#### [WORK ORDER]
All of the records are to be copied out exactly, with nothing left out.

Dataset entries:
Lemma Int16Array_of_bytes (n : nat) :
  forall b : list byte,
    (List.length b <= n)%nat ->
    if Nat.even (List.length b) then
      exists l, Int16Array_of b = Normal l /\
                List.length l = (List.length b / 2)%nat /\
                Forall (fun k => -32768 <= k <= 32767)%Z l
    else Int16Array_of b = Throw "RangeError".
Proof.
  induction n as [|n IH]; intros b Hn.
  - destruct b; [|cbn in Hn; lia]. exists []. repeat split. constructor.
  - destruct b as [|lo [|hi r]].
    + exists []. repeat split. constructor.
    + reflexivity.
    + assert (Hr : (List.length r <= n)%nat) by (cbn in Hn; lia).
      specialize (IH r Hr).
      change (Nat.even (List.length (lo :: hi :: r))) with (Nat.even (List.length r)).
      cbn [Int16Array_of].
      destruct (Nat.even (List.length r)).
      * destruct IH as (l & -> & Hl & Hf). eexists. split; [reflexivity|]. split.
        -- cbn [List.length]. rewrite Hl.
           change (S (S (List.length r))) with (2 + List.length r)%nat.
           replace (2 + List.length r)%nat with (List.length r + 1 * 2)%nat by lia.
           rewrite Nat.div_add by lia. lia.
        -- constructor; [apply int16_of_bytes_range|exact Hf].
      * now rewrite IH.
Qed.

#### [EXPECTED ANSWER]
Lemma Int16Array_of_bytes (n : nat) :
  forall b : list byte,
    (List.length b <= n)%nat ->
    if Nat.even (List.length b) then
      exists l, Int16Array_of b = Normal l /\
                List.length l = (List.length b / 2)%nat /\
                Forall (fun k => -32768 <= k <= 32767)%Z l
    else Int16Array_of b = Throw "RangeError".
Proof.
  induction n as [|n IH]; intros b Hn.
  - destruct b; [|cbn in Hn; lia]. exists []. repeat split. constructor.
  - destruct b as [|lo [|hi r]].
    + exists []. repeat split. constructor.
    + reflexivity.
    + assert (Hr : (List.length r <= n)%nat) by (cbn in Hn; lia).
      specialize (IH r Hr).
      change (Nat.even (List.length (lo :: hi :: r))) with (Nat.even (List.length r)).
      cbn [Int16Array_of].
      destruct (Nat.even (List.length r)).
      * destruct IH as (l & -> & Hl & Hf). eexists. split; [reflexivity|]. split.
        -- cbn [List.length]. rewrite Hl.
           change (S (S (List.length r))) with (2 + List.length r)%nat.
           replace (2 + List.length r)%nat with (List.length r + 1 * 2)%nat by lia.
           rewrite Nat.div_add by lia. lia.
        -- constructor; [apply int16_of_bytes_range|exact Hf].
      * now rewrite IH.
Qed.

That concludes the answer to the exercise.